The next day there was a review of troops in the Prater. His presence was especially desired; he rode his favourite horse Siegfried, which had been brought up from the Tauern for the occasion. The weather was brilliant, the spectacle was grand; his spirits rose, his natural gaiety of temper returned. He was addressed repeatedly by the sovereigns present. Other men spoke of him, some with admiration, some with envy, as one who would become a power at the court and in the empire.
As he rode homeward, when the manœuvres were over, making his way slowly through the merry crowds of the good-humoured populace, through the streets thronged with glittering troops and hung with banners, and odorous with flowers, he thought to himself with a light heart: 'After all, I may do her some honour before I die.'
When he reached home and his horse was led away, a servant approached him with a sealed letter lying on a gold salver. A courier, who said that he had travelled with it without stopping from Taróc, had brought it from the Most High the Prince Vàsàrhely.
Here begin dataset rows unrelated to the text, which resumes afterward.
(** * A chained hash table from strings to integers: model and properties

    Shallow embedding of [hash_table.c] / [hash_table.h].

    - An [unsigned int] is a [Z] in [0, 2^32); every operation of the
      source on it is written with its wrap-around.
    - A C string is the [string] of the characters before its terminator.
    - A bucket chain ([HT_Node*], linked through [next]) is the list of its
      entries from head to tail; the null pointer is the empty list.
    - Undefined behaviour of the source (null dereference, division by
      zero, out-of-bounds access, overflow of an [int] loop counter) is an
      explicit [Fault]. *)

From Stdlib Require Import ZArith Ascii String List Lia.
From stdpp Require Import base list strings pretty.

Local Open Scope string_scope.
Local Open Scope Z_scope.

(** ** Faults and the error monad *)

Inductive fault : Type :=
| NullDeref      (* a null pointer is dereferenced *)
| DivByZero      (* the right operand of [%] is zero *)
| OutOfBounds    (* [nodes] is indexed outside the allocation *)
| SignedOverflow. (* an [int] counter is incremented past [INT_MAX] *)

Inductive result (A : Type) : Type :=
| Ok (a : A)
| Fault (f : fault).

Arguments Ok {A} a.
Arguments Fault {A} f.

#[global] Instance result_ret : MRet result := fun A a => Ok a.

#[global] Instance result_bind : MBind result := fun A B f m =>
  match m with
  | Ok a => f a
  | Fault e => Fault e
  end.

(** ** Machine integers *)

Definition UINT_MODULUS : Z := 2 ^ 32.
Definition INT_MAX : Z := 2 ^ 31 - 1.
Definition UINT_MAX : Z := 2 ^ 32 - 1.

(** Conversion of an integer value to [unsigned int]. *)
Definition to_uint (z : Z) : Z := z mod UINT_MODULUS.

(** Conversion of an [unsigned int] to [int]: values above [INT_MAX] wrap
    to the negative numbers (what gcc, clang and msvc document). *)
Definition to_int (z : Z) : Z :=
  let u := z mod UINT_MODULUS in
  if u <=? INT_MAX then u else u - UINT_MODULUS.

Definition uint_add (a b : Z) : Z := to_uint (a + b).
Definition uint_mul (a b : Z) : Z := to_uint (a * b).

(** Whether plain [char] is signed is left to the platform (signed on x86,
    unsigned on ARM Linux); the hash reads the key through [char*]. *)
Class Platform : Type := { char_signed : bool }.

Definition signed_char_platform : Platform := {| char_signed := true |}.
Definition unsigned_char_platform : Platform := {| char_signed := false |}.

(** The code of a character as an unsigned byte. *)
Definition byte_value (c : ascii) : Z := Z.of_N (N_of_ascii c).

(** The value of a [char] object after integer promotion. *)
Definition char_value `{Platform} (c : ascii) : Z :=
  let b := byte_value c in
  if char_signed && (128 <=? b) then b - 256 else b.

(** [strcmp]: only the sign of the result is specified; the comparison is
    on unsigned bytes. *)
Definition strcmp (a b : string) : Z :=
  match String.compare a b with
  | Eq => 0
  | Lt => -1
  | Gt => 1
  end.

(** [strcpy] into a fresh buffer of [strlen(key) + 1] bytes: the copy holds
    the same characters. *)
Fixpoint strcpy (src : string) : string :=
  match src with
  | EmptyString => EmptyString
  | String c src' => String c (strcpy src')
  end.

(** ** The hashing function *)

Definition HASHPRIME : Z := 31.

Section Hash.
Context `{Platform}.

(** The [for] loop of [HT_hash]: [key] is what remains to be read and
    [hashval] the accumulator. *)
Fixpoint HT_hash_loop (key : string) (hashval : Z) : Z :=
  match key with
  | EmptyString => hashval
  | String c key' =>
      HT_hash_loop key'
        (uint_add (to_uint (char_value c)) (uint_mul (to_uint HASHPRIME) hashval))
  end.

Definition HT_hash (key : string) (size : Z) : result Z :=
  let hashval := HT_hash_loop key 0 in
  let usize := to_uint size in
  if usize =? 0 then Fault DivByZero else Ok (hashval mod usize).
End Hash.

(** The hash as the specification words it: a Horner fold over the
    character values, then the remainder by the capacity. *)
Definition horner_step (accumulator b : Z) : Z :=
  (b + 31 * accumulator) mod 2 ^ 32.

Definition horner (bytes : list Z) : Z := fold_left horner_step bytes 0.

Definition hash_spec `{Platform} (key : string) (capacity : Z) : Z :=
  horner (map char_value (list_ascii_of_string key)) mod capacity.

(** The sum of the characters of a key, each with the value it has as a
    [char]. *)
Definition key_sum `{Platform} (key : string) : Z :=
  foldr Z.add 0 (map char_value (list_ascii_of_string key)).



(** ** The table *)

(** One entry of a chain; the [next] link of the source is the tail of the
    list the entry sits in. *)
Record HT_Node : Type := { key : string; value : Z }.

Record HT_Ht : Type := { capacity : Z; nodes : list (list HT_Node) }.

(** A pointer to an entry of the table: the bucket and the position in its
    chain. [None] is the null pointer. *)
Definition HT_NodePtr : Type := option (nat * nat).

(** [h_table->nodes[i]] *)
Definition bucket (h_table : HT_Ht) (i : Z) : result (list HT_Node) :=
  match nodes h_table !! Z.to_nat i with
  | Some head => Ok head
  | None => Fault OutOfBounds
  end.

(** [h_table->nodes[i] = head] *)
Definition set_bucket (h_table : HT_Ht) (i : Z) (head : list HT_Node) : HT_Ht :=
  {| capacity := capacity h_table;
     nodes := <[Z.to_nat i := head]> (nodes h_table) |}.

(** [malloc] is taken to succeed; the loop sets the [size] slots to null.
    Its counter is an [int] compared with the unsigned [size]: for a size
    above [INT_MAX] the counter is incremented past [INT_MAX] before the
    loop can end. *)
Definition HT_create (size : Z) : result HT_Ht :=
  if INT_MAX <? size then Fault SignedOverflow
  else Ok {| capacity := size; nodes := replicate (Z.to_nat size) [] |}.

Fixpoint _HT_check (node : list HT_Node) (k : string) : Z :=
  match node with
  | [] => 0
  | n :: next => if strcmp (key n) k =? 0 then 1 else _HT_check next k
  end.

Fixpoint _HT_find (nodes : list HT_Node) (k : string) : result Z :=
  match nodes with
  | [] => Fault NullDeref
  | n :: next => if strcmp (key n) k =? 0 then Ok (value n) else _HT_find next k
  end.

(** The [for] loop of [_lookup]: [np] is the rest of the chain still to be
    visited, [pos] the number of entries already passed. *)
Fixpoint _lookup_loop (np : list HT_Node) (s : string) (pos : nat) : option nat :=
  match np with
  | [] => None
  | n :: next => if strcmp s (key n) =? 0 then Some pos else _lookup_loop next s (S pos)
  end.

(** The recursion of [_HT_remove_node] on [&(( *node)->next)]; the result is
    the chain that [*node] heads afterwards. *)
Fixpoint _HT_remove_node (node : list HT_Node) (k : string) : result (list HT_Node) :=
  match node with
  | [] => Fault NullDeref
  | prev :: rest =>
      if strcmp (key prev) k =? 0 then Ok []
      else
        match rest with
        | [] => Fault NullDeref
        | cur :: next =>
            if strcmp (key cur) k =? 0 then Ok (prev :: next)
            else rest' ← _HT_remove_node rest k; Ok (prev :: rest')
        end
  end.

Section Table.
Context `{Platform}.

Definition HT_check (h_table : HT_Ht) (k : string) : result Z :=
  hash_val ← HT_hash k (to_int (capacity h_table));
  head ← bucket h_table hash_val;
  Ok (_HT_check head k).

Definition HT_find (h_table : HT_Ht) (k : string) : result Z :=
  hash_val ← HT_hash k (to_int (capacity h_table));
  head ← bucket h_table hash_val;
  _HT_find head k.

Definition _lookup (h_table : HT_Ht) (s : string) : result HT_NodePtr :=
  hash_val ← HT_hash s (to_int (capacity h_table));
  head ← bucket h_table hash_val;
  Ok (pos ← _lookup_loop head s 0%nat; Some (Z.to_nat hash_val, pos)).

Definition HT_add (h_table : HT_Ht) (k : string) (v : Z) : result HT_Ht :=
  hash_val ← HT_hash k (to_int (capacity h_table));
  let new_key := strcpy k in
  head ← bucket h_table hash_val;
  let new_node := {| key := new_key; value := v |} in
  Ok (set_bucket h_table hash_val (new_node :: head)).

(** [node->value = new_value] through a pointer into the table. *)
Definition store_value (h_table : HT_Ht) (node : HT_NodePtr) (new_value : Z)
  : result HT_Ht :=
  match node with
  | None => Fault NullDeref
  | Some (b, pos) =>
      match nodes h_table !! b with
      | None => Fault OutOfBounds
      | Some head =>
          match head !! pos with
          | None => Fault NullDeref
          | Some n =>
              Ok {| capacity := capacity h_table;
                    nodes := <[b := <[pos := {| key := key n; value := new_value |}]> head]>
                               (nodes h_table) |}
          end
      end
  end.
Sabran's heart stood still as he took the letter and passed up the staircase to his own apartments. Once there he ordered his servants away, locked the doors, and, then only, broke the seal.
There were two lines written on the sheet inside. They said:
'I forbid you to serve my Sovereign. If you persist, I must relate to him, under secrecy, what I know.'
They were fully signed——'Egon Vàsàrhely.' They had been sent by a courier, to insure delivery and avoid the publicity of the telegraph. They had been written as soon as the tidings of his appointment to the Russian mission had become known at the mountain fortress of Taróc.
[CHAPTER XXIV.]
As the carriage of the Countess Olga rolled home through the Graben after the military spectacle, she stopped it suddenly, and signed to an old man in the crowd who was waiting to cross the road until a regiment of cuirassiers had rolled by. He was eyeing them critically, as only an old soldier does look at troops.